Well,” said Dad, “you’ve never gone to bed hungry, have you?”

Judy and I exchanged looks.  It was coming.  The hot dog story.  That was the reason we never moaned aloud about our penury.  We knew we’d have to hear the hot dog story.  Again. And we’d have to figure out what “penury” meant.

“When I was your age,” Dad continued,  (Judy and I tried not to look bored)   “When I was your age,” he repeated, “the Depression was on.  My Dad, your grandfather, who built some of the houses around here, couldn’t find work.  No one was building.  No one was hiring.  No one was paying for anything.  No matter how hard anyone was willing to work, there was no work.  No way to feed the family.”

“There were seven of us.  And I remember being hungry.  Going to bed with an empty stomach because I made sure that my mother would have half of my share.  Whatever we had.  One night I remember I had to go to the store to get two hot dogs.  That night, there were two hot dogs and some beans for dinner.  And that was a feast.  For seven of us.”
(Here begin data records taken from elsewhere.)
(** ** The views on the small deployment *)

(** C2 fails on the exception path of a view: once a connection is taken,
    an exception is answered with 500 and the connection is not given
    back, here for an update of an own task whose body is the JSON value
    [null] and for a create whose title cannot be bound; the 404 exit of
    the same view does give it back. *)
Theorem connection_kept_after_exception :
  let w := demo_world (session_of alice) in
  update_task demo_to_date demo_stores 10 (Parsed JNull) w
  = (Ok (Json (BException TypeError_not_iterable) 500),
     set_pool (Some 4%nat) w)
  /\ create_task demo_to_date demo_stores (SStr "pending")
       (Parsed (JObj [("title", JArr [JStr "Buy milk"])])) w
     = (Ok (Json (BException ProgrammingError_param) 500),
        set_pool (Some 4%nat) w)
  /\ update_task demo_to_date demo_stores 11 (Parsed JNull) w
     = (Ok (Json (BError "Task not found") 404), w).
Proof. vm_compute. repeat split. Qed.




(** C10 as stated fails: an update whose body does not parse is answered
    400 by [get_json], for a task of the caller (not 500) and for a task
    of somebody else (not 404); a request that is no JSON is answered
    415. *)
Lemma unparseable_update_body :
  let w := demo_world (session_of alice) in
  dispatch (update_task demo_to_date demo_stores 10 Malformed) w
  = (HttpError 400, w)
  /\ dispatch (update_task demo_to_date demo_stores 11 Malformed) w
     = (HttpError 400, w)
  /\ dispatch (update_task demo_to_date demo_stores 10 NotJson) w
     = (HttpError 415, w).
Proof. vm_compute. repeat split. Qed.




Lemma delete_not_found_witness :
  delete_task 10 (demo_world (session_of bob))
  = (Ok (Json (BError "Task not found") 404), demo_world (session_of bob)).
Proof.
  destruct (delete_not_found_iff_no_match (demo_world (session_of bob)) 2 10
              4%nat) as (_ & _ & Hforeign & _).
  - reflexivity.
  - reflexivity.
  - apply Hforeign. repeat constructor; vm_compute; intros; lia.
Defined.


Lemma stats_total_tasks_witness :
  total_tasks <$> stats_of (get_stats (demo_world (session_of alice)))
  = Some (Z.of_nat (length (rows_of (get_tasks demo_iso demo_iso
                                       (demo_world (session_of alice)))))).
Proof.
  destruct (stats_total_tasks_consistent demo_iso demo_iso
              (demo_world (session_of alice)) 1 4%nat)
    as (_ & Hanswer & _ & Htotal).
  - reflexivity.
  - reflexivity.
  - unfold users_key. apply (bool_decide_unpack _). vm_compute. exact I.
  - vm_compute. repeat constructor.
  - destruct Hanswer as [st Hst]; [reflexivity|].
    destruct (Htotal st) as [_ Hrows]; [by rewrite Hst|].
    rewrite Hst. cbn. by rewrite Hrows.
Defined.

Lemma login_failure_witness :
  login demo_checkpw POST [("username", "carol"); ("password", "guess")] None
        world_with_carol
  <> login demo_checkpw POST [("username", "mallory"); ("password", "guess")]
           None world_with_carol.
Proof.
  destruct (login_failure_outcomes demo_checkpw world_with_carol 4%nat
              [("username", "carol"); ("password", "guess")]
              [("username", "mallory"); ("password", "guess")] carol)
    as (_ & _ & Hraises).
  - reflexivity.
  - vm_compute. discriminate.
  - vm_compute. discriminate.
  - vm_compute. discriminate.
  - vm_compute. discriminate.
  - reflexivity.
  - reflexivity.
  - destruct Hraises as [_ Hapart]; [reflexivity|exact Hapart].
Defined.

Lemma create_defaults_witness :
  (create_task demo_to_date demo_stores (SStr "pending")
     (Parsed (JObj [("title", JStr "Water plants")]))
     (demo_world (session_of alice))).1
  = Ok (Json (BCreated 13 "Task created successfully" (JStr "Water plants"))
             201).
Proof.
  destruct (create_defaults_round_trip demo_to_date demo_stores
              (SStr "pending") demo_iso demo_iso
              (demo_world (session_of alice)) 1
              [("title", JStr "Water plants")] (JStr "Water plants")
              (SStr "Water plants") (SStr "Water plants") 4%nat alice)
    as (row & Hrun & _).
  - reflexivity.
  - reflexivity.
  - reflexivity.
  - reflexivity.
  - reflexivity.
  - reflexivity.
  - reflexivity.
  - reflexivity.
  - vm_compute. exact I.
  - vm_compute. constructor.
  - reflexivity.
  - repeat constructor; vm_compute; lia.
  - by rewrite Hrun.
Defined.

Lemma update_without_body_witness :
  update_task demo_to_date demo_stores 10 (Parsed JNull)
              (demo_world (session_of alice))
  = (Ok (Json (BException TypeError_not_iterable) 500),
     set_pool (Some 4%nat) (demo_world (session_of alice))).
Proof.
  destruct (update_without_body demo_to_date demo_stores
              (demo_world (session_of alice)) 1 10 4%nat) as (_ & Howned & _).
  - reflexivity.
  - reflexivity.
  - apply Howned. vm_compute. discriminate.
Defined.

Lemma demo_world_well_formed : well_formed (demo_world (session_of alice)).
Proof.
  unfold well_formed, primary_key, users_key, foreign_key.
  repeat split.
  - apply (bool_decide_unpack _). vm_compute. exact I.
  - apply (bool_decide_unpack _). vm_compute. exact I.
  - vm_compute. repeat constructor.
  - repeat constructor; vm_compute; reflexivity.
  - intros uid [= <-]. vm_compute. constructor.
Qed.

(** ** The further properties on the small deployment *)

Lemma pool_exhaustion_witness :
  handle demo_to_date demo_stores (SStr "pending") demo_iso demo_iso
         demo_checkpw (Api GetTasks)
         (run demo_to_date demo_stores (SStr "pending") demo_iso demo_iso
              demo_checkpw
              (replicate 5 (Api (UpdateTask 10 (Parsed JNull))))
              (demo_world (session_of alice)))
  = (Json (BError "Database connection failed") 500,
     run demo_to_date demo_stores (SStr "pending") demo_iso demo_iso
         demo_checkpw
         (replicate 5 (Api (UpdateTask 10 (Parsed JNull))))
         (demo_world (session_of alice))).
Proof.
  destruct (pool_exhaustion demo_to_date demo_stores (SStr "pending")
              demo_iso demo_iso demo_checkpw
              (demo_world (session_of alice)) 1 10 5%nat GetTasks)
    as [_ Hdown].
  - reflexivity.
  - reflexivity.
  - vm_compute. discriminate.
  - reflexivity.
  - exact Hdown.
Defined.

Lemma login_blank_credentials_witness :
  login demo_checkpw POST
        [("username", String.append " " (String.append no_break_space " "));
         ("password", "secret-a")]
        None (demo_world anonymous)
  = (Ok (Render "login.html" 200),
     add_flash "Please enter both username and password" "error"
               (demo_world anonymous)).
Proof.
  apply (login_blank_credentials demo_checkpw
           [("username", String.append " " (String.append no_break_space " "));
            ("password", "secret-a")]
           None (demo_world anonymous)).
  left. vm_compute. reflexivity.
Defined.

Lemma login_success_witness :
  (login demo_checkpw POST
         [("username", String.append " alice" no_break_space);
          ("password", "secret-a")]
         None (demo_world anonymous)).1
  = Ok (Redirect "dashboard").
Proof.
  rewrite (login_success demo_checkpw (demo_world anonymous) 4%nat
             [("username", String.append " alice" no_break_space);
              ("password", "secret-a")] alice).
  - reflexivity.
  - reflexivity.
  - vm_compute. discriminate.
  - vm_compute. discriminate.
  - reflexivity.
  - reflexivity.
Defined.

Lemma get_tasks_most_recent_first_witness :
  exists selected : list (task * user),
    (get_tasks demo_iso demo_iso (demo_world (session_of alice))).1
    = Ok (Json (BTasks (task_row demo_iso demo_iso <$> selected)) 200)
    /\ descending (fun r : task * user => t_updated_at r.1) selected.
Proof.
  destruct (get_tasks_most_recent_first demo_iso demo_iso
              (demo_world (session_of alice)) 1 4%nat)
    as (selected & Hrun & _ & Hsorted).
  - reflexivity.
  - reflexivity.
  - exists selected. split; [by rewrite Hrun|exact Hsorted].
Defined.

Lemma get_tasks_complete_witness :
  length (filter (fun j => j_id j = 10)
            (rows_of (get_tasks demo_iso demo_iso
                        (demo_world (session_of alice))))) = 1%nat.
Proof.
  destruct (get_tasks_complete demo_iso demo_iso
              (demo_world (session_of alice)) 1 4%nat task_milk)
    as [Hone _].
  - reflexivity.
  - reflexivity.
  - unfold primary_key. apply (bool_decide_unpack _). vm_compute. exact I.
  - unfold users_key. apply (bool_decide_unpack _). vm_compute. exact I.
  - vm_compute. repeat constructor.
  - vm_compute. constructor.
  - reflexivity.
  - exact Hone.
Defined.

Lemma reads_independent_witness :
  (get_tasks demo_iso demo_iso (demo_world (session_of alice))).1
  = (get_tasks demo_iso demo_iso
       (set_tasks [task_milk; task_rent] (demo_world (session_of alice)))).1.
Proof.
  destruct (reads_independent_of_other_users demo_iso demo_iso
              (demo_world (session_of alice))
              (set_tasks [task_milk; task_rent] (demo_world (session_of alice)))
              1 4%nat 4%nat) as [Hrows _].
  - reflexivity.
  - reflexivity.
  - reflexivity.
  - reflexivity.
  - reflexivity.
  - reflexivity.
  - vm_compute. reflexivity.
  - exact Hrows.
Defined.

Lemma stats_counts_exact_witness :
  exists st,
    (get_stats (demo_world (session_of alice))).1 = Ok (Json (BStats st) 200)
    /\ status_counts st !! SStr "pending" = Some 1
    /\ status_counts st !! SStr "archived" = None.
Proof.
  pose proof (stats_counts_exact (demo_world (session_of alice)) 1 4%nat
                eq_refl eq_refl) as Hstats.
  assert (Hwrite : serializable 1 (demo_world (session_of alice)) = true)
    by (vm_compute; reflexivity).
  rewrite Hwrite in Hstats. destruct Hstats as (st & Hrun & Hstatus & _).
  exists st. split; [by rewrite Hrun|].
  split; rewrite Hstatus; vm_compute; reflexivity.
Defined.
The story never had the impact on us that Dad intended.  It made us roll our eyes.  It made us certain that he was exaggerating.  It made us feel embarrassed that he was even more poor then than we were now.
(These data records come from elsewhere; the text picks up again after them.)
(** * The chat widget and the admin search of ncirl-chatbot

    A shallow embedding of [static/js/index.js] (the chat page: [addMessage],
    [sendMessage] and its streaming read loop) and of the search filter of the
    admin page ([filterKnowledge], [displayKnowledge]).

    JavaScript strings are sequences of UTF-16 code units, so text is a list
    of code units here.  The browser's own functions the code calls are
    embedded next to it: [String.prototype.trim], [startsWith], [slice],
    [split], [includes] and [JSON.parse] are written out; two of them are
    left to the host as Section variables, because the code does not depend
    on what they compute: the printing of a number ([Number_toString]) and
    Unicode lower-casing ([toLowerCase]). *)

From Stdlib Require Import List NArith ZArith Bool Ascii String Lia Sorted.
Import ListNotations.

Set Warnings "-register-all".
Local Open Scope N_scope.

(** ** JavaScript strings *)

Module JS.

Definition code_unit := N.
Definition jsstring := list code_unit.

(** An ASCII literal as a JavaScript string. *)
Definition js (s : string) : jsstring :=
  map N_of_ascii (list_ascii_of_string s).

(** The same, with every apostrophe read as a quotation mark: JSON text is
    written [jq "{'content':'hi'}"] below. *)
Definition jq (s : string) : jsstring :=
  map (fun c => if c =? 39 then 34 else c) (js s).

Definition LF : code_unit := 10.

Fixpoint jsstring_eqb (a b : jsstring) : bool :=
  match a, b with
  | [], [] => true
  | x :: a', y :: b' => (x =? y) && jsstring_eqb a' b'
  | _, _ => false
  end.

(** [s.startsWith(p)] *)
Fixpoint startsWith (s p : jsstring) : bool :=
  match p, s with
  | [], _ => true
  | x :: p', y :: s' => (x =? y) && startsWith s' p'
  | _ :: _, [] => false
  end.

(** [s.slice(n)] for a non-negative [n] *)
Definition slice (n : nat) (s : jsstring) : jsstring := skipn n s.

(** [s.split('\n')]: the pieces between line feeds; the empty string gives
    one empty piece. *)
Fixpoint split_lines (s : jsstring) : list jsstring :=
  match s with
  | [] => [[]]
  | c :: r =>
      if c =? LF then [] :: split_lines r
      else match split_lines r with
           | l :: ls => (c :: l) :: ls
           | [] => [[c]]
           end
  end.

(** [s.includes(t)] *)
Fixpoint includes (s t : jsstring) : bool :=
  startsWith s t
  || match s with
     | [] => false
     | _ :: r => includes r t
     end.

(** White space and line terminators of ECMAScript, all in the basic plane:
    what [trim] removes. *)
Definition is_space (c : code_unit) : bool :=
  (c =? 0x9) || (c =? 0xA) || (c =? 0xB) || (c =? 0xC) || (c =? 0xD)
  || (c =? 0x20) || (c =? 0xA0) || (c =? 0x1680)
  || ((0x2000 <=? c) && (c <=? 0x200A))
  || (c =? 0x2028) || (c =? 0x2029) || (c =? 0x202F) || (c =? 0x205F)
  || (c =? 0x3000) || (c =? 0xFEFF).

Fixpoint trimStart (s : jsstring) : jsstring :=
  match s with
  | c :: r => if is_space c then trimStart r else s
  | [] => []
  end.

Definition trimEnd (s : jsstring) : jsstring := rev (trimStart (rev s)).

Definition trim (s : jsstring) : jsstring := trimEnd (trimStart s).

(** A string is falsy exactly when it is empty. *)
Definition nonempty (s : jsstring) : bool :=
  match s with [] => false | _ :: _ => true end.

End JS.
Import JS.

(** ** JSON.parse *)

Module JSON.

(** A number literal is kept as the decimal it denotes,
    [(-1)^negative * mantissa * 10^exponent]. *)
Record number := { negative : bool; mantissa : N; exponent : Z }.

Inductive JValue :=
| JNull
| JBool (b : bool)
| JNumber (n : number)
| JString (s : jsstring)
| JArray (items : list JValue)
| JObject (members : list (jsstring * JValue)).

Inductive result (A : Type) :=
| Parsed (a : A) (rest : jsstring)
| SyntaxError
| OutOfFuel.
Arguments Parsed {A} a rest.
Arguments SyntaxError {A}.
Arguments OutOfFuel {A}.

Definition is_ws (c : code_unit) : bool :=
  (c =? 0x20) || (c =? 0x9) || (c =? 0xA) || (c =? 0xD).

Fixpoint skip_ws (s : jsstring) : jsstring :=
  match s with
  | c :: r => if is_ws c then skip_ws r else s
  | [] => []
  end.

Definition digit (c : code_unit) : option N :=
  if (48 <=? c) && (c <=? 57) then Some (c - 48) else None.

Definition hex (c : code_unit) : option N :=
  if (48 <=? c) && (c <=? 57) then Some (c - 48)
  else if (65 <=? c) && (c <=? 70) then Some (c - 55)
  else if (97 <=? c) && (c <=? 102) then Some (c - 87)
  else None.

(** The longest run of digits at the head of [s], read in base ten after
    [acc], with its length. *)
Fixpoint digits (acc : N) (len : nat) (s : jsstring) : N * nat * jsstring :=
  match s with
  | c :: r =>
      match digit c with
      | Some d => digits (10 * acc + d) (S len) r
      | None => (acc, len, s)
      end
  | [] => (acc, len, [])
  end.

(** A number: an optional minus sign; an integer part, either a single zero
    or a run of digits that does not start with zero; an optional fraction,
    a point and at least one digit; an optional exponent, [e] or [E], an
    optional sign and at least one digit. *)
Definition parse_number (s : jsstring) : result number :=
  let '(neg, s1) :=
    match s with
    | c :: r => if c =? 45 then (true, r) else (false, s)
    | [] => (false, s)
    end in
  let int_part : option (N * jsstring) :=
    match s1 with
    | c :: r =>
        if c =? 48 then Some (0, r)
        else match digit c with
             | Some _ => let '(m, _, r') := digits 0 0 s1 in Some (m, r')
             | None => None
             end
    | [] => None
    end in
  match int_part with
  | None => SyntaxError
  | Some (m, s2) =>
      let frac : option (N * nat * jsstring) :=
        match s2 with
        | c :: r =>
            if c =? 46 then
              let '(m', k, r') := digits m 0 r in
              match k with O => None | S _ => Some (m', k, r') end
            else Some (m, O, s2)
        | [] => Some (m, O, s2)
        end in
      match frac with
      | None => SyntaxError
      | Some (m', k, s3) =>
          let exp : option (Z * jsstring) :=
            match s3 with
            | c :: r =>
                if (c =? 101) || (c =? 69) then
                  let '(eneg, r1) :=
                    match r with
                    | d :: r0 =>
                        if d =? 45 then (true, r0)
                        else if d =? 43 then (false, r0)
                        else (false, r)
                    | [] => (false, r)
                    end in
                  let '(e, n, r2) := digits 0 0 r1 in
                  match n with
                  | O => None
                  | S _ => Some (if eneg then (- Z.of_N e)%Z else Z.of_N e, r2)
                  end
                else Some (0%Z, s3)
            | [] => Some (0%Z, s3)
            end in
          match exp with
          | None => SyntaxError
          | Some (e, s4) =>
              Parsed {| negative := neg; mantissa := m';
                        exponent := (e - Z.of_nat k)%Z |} s4
          end
      end
  end.

(** The characters of a string literal after its opening quotation mark. *)
Fixpoint parse_chars (s : jsstring) : result jsstring :=
  match s with
  | [] => SyntaxError
  | c :: r =>
      if c =? 34 then Parsed [] r
      else if c =? 92 then
        match r with
        | [] => SyntaxError
        | e :: r1 =>
            if e =? 117 then
              match r1 with
              | h1 :: h2 :: h3 :: h4 :: r2 =>
                  match hex h1, hex h2, hex h3, hex h4 with
                  | Some a, Some b, Some c', Some d =>
                      match parse_chars r2 with
                      | Parsed t rest =>
                          Parsed (((a * 16 + b) * 16 + c') * 16 + d :: t) rest
                      | other => other
                      end
                  | _, _, _, _ => SyntaxError
                  end
              | _ => SyntaxError
              end
            else
              let unescaped : option code_unit :=
                if (e =? 34) || (e =? 92) || (e =? 47) then Some e
                else if e =? 98 then Some 8
                else if e =? 102 then Some 12
                else if e =? 110 then Some 10
                else if e =? 114 then Some 13
                else if e =? 116 then Some 9
                else None in
              match unescaped with
              | None => SyntaxError
              | Some u =>
                  match parse_chars r1 with
                  | Parsed t rest => Parsed (u :: t) rest
                  | other => other
                  end
              end
        end
      else if c <? 32 then SyntaxError
      else
        match parse_chars r with
        | Parsed t rest => Parsed (c :: t) rest
        | other => other
        end
  end.

Definition parse_literal (word : jsstring) (v : JValue) (s : jsstring)
  : result JValue :=
  if startsWith s word then Parsed v (skipn (List.length word) s)
  else SyntaxError.

(** Recursive descent over the grammar of ECMA-404.  [parse_elements] starts
    at an element of an array and [parse_members] at a member of an object,
    both after the opening bracket. *)
Fixpoint parse_value (fuel : nat) (s : jsstring) : result JValue :=
  match fuel with
  | O => OutOfFuel
  | S fuel' =>
      match skip_ws s with
      | [] => SyntaxError
      | c :: r =>
          if c =? 123 then
            match skip_ws r with
            | [] => SyntaxError
            | c' :: r' =>
                if c' =? 125 then Parsed (JObject []) r'
                else match parse_members fuel' r with
                     | Parsed ms rest => Parsed (JObject ms) rest
                     | SyntaxError => SyntaxError
                     | OutOfFuel => OutOfFuel
                     end
            end
          else if c =? 91 then
            match skip_ws r with
            | [] => SyntaxError
            | c' :: r' =>
                if c' =? 93 then Parsed (JArray []) r'
                else match parse_elements fuel' r with
                     | Parsed vs rest => Parsed (JArray vs) rest
                     | SyntaxError => SyntaxError
                     | OutOfFuel => OutOfFuel
                     end
            end
          else if c =? 34 then
            match parse_chars r with
            | Parsed t rest => Parsed (JString t) rest
            | SyntaxError => SyntaxError
            | OutOfFuel => OutOfFuel
            end
          else if c =? 116 then parse_literal (js "true") (JBool true) (c :: r)
          else if c =? 102 then
            parse_literal (js "false") (JBool false) (c :: r)
          else if c =? 110 then parse_literal (js "null") JNull (c :: r)
          else
            match parse_number (c :: r) with
            | Parsed n rest => Parsed (JNumber n) rest
            | SyntaxError => SyntaxError
            | OutOfFuel => OutOfFuel
            end
      end
  end

with parse_elements (fuel : nat) (s : jsstring) : result (list JValue) :=
  match fuel with
  | O => OutOfFuel
  | S fuel' =>
      match parse_value fuel' s with
      | Parsed v r =>
          match skip_ws r with
          | [] => SyntaxError
          | c :: r' =>
              if c =? 44 then
                match parse_elements fuel' r' with
                | Parsed vs rest => Parsed (v :: vs) rest
                | other => other
                end
              else if c =? 93 then Parsed [v] r'
              else SyntaxError
          end
      | SyntaxError => SyntaxError
      | OutOfFuel => OutOfFuel
      end
  end

with parse_members (fuel : nat) (s : jsstring)
  : result (list (jsstring * JValue)) :=
  match fuel with
  | O => OutOfFuel
  | S fuel' =>
      match skip_ws s with
      | [] => SyntaxError
      | q :: r0 =>
          if q =? 34 then
            match parse_chars r0 with
            | Parsed key r1 =>
                match skip_ws r1 with
                | [] => SyntaxError
                | colon :: r2 =>
                    if colon =? 58 then
                      match parse_value fuel' r2 with
                      | Parsed v r3 =>
                          match skip_ws r3 with
                          | [] => SyntaxError
                          | c :: r4 =>
                              if c =? 44 then
                                match parse_members fuel' r4 with
                                | Parsed ms rest => Parsed ((key, v) :: ms) rest
                                | other => other
                                end
                              else if c =? 125 then Parsed [(key, v)] r4
                              else SyntaxError
                          end
                      | SyntaxError => SyntaxError
                      | OutOfFuel => OutOfFuel
                      end
                    else SyntaxError
                end
            | SyntaxError => SyntaxError
            | OutOfFuel => OutOfFuel
            end
          else SyntaxError
      end
  end.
Of course we didn’t go to bed hungry.  We lived in America.  Duh!   Kids don’t go to bed hungry here!  Jezum Crow!

But you know, our friends were oblivious to the idea that there were things that folks like us couldn’t afford.  They didn’t understand why we weren’t jetting off to the Caribbean or to Europe or to Disney the way they did.  They didn’t understand that we couldn’t be in the school play because we couldn’t afford the special (very expensive) skirts that became the von Trapp children’s outfits that were supposed to come from Maria’s drapes.  That we couldn’t even bear to ask our parents for it.

Lack of money was something that our friends simply had never experienced.  They weren’t intentionally callous, they just didn’t get it. It was like trying to explain music to a someone who had never been able to hear.  Possible, but challenging. And it took a lot of work.

Now I tell you this story so you know that I have been surrounded by rich people.  So I’m familiar with just how completely oblivious folks can be if they have never had to live on nothing more than two hot dogs and some beans.

Today, I would give anything to have Dad deliver his hot dog lecture.  And I know just who needs to hear it.

You see, today I read an interesting article about Ann and Mitt Romney, and how poor they once were.  Yes, it’s true.  Mitt and Ann were once poor. Ann said so in an interview in 1994!

I was astonished.  Aghast.  I wished I had a couple of hot dogs to offer them. (Sadly, they now have a “no dogs” policy.)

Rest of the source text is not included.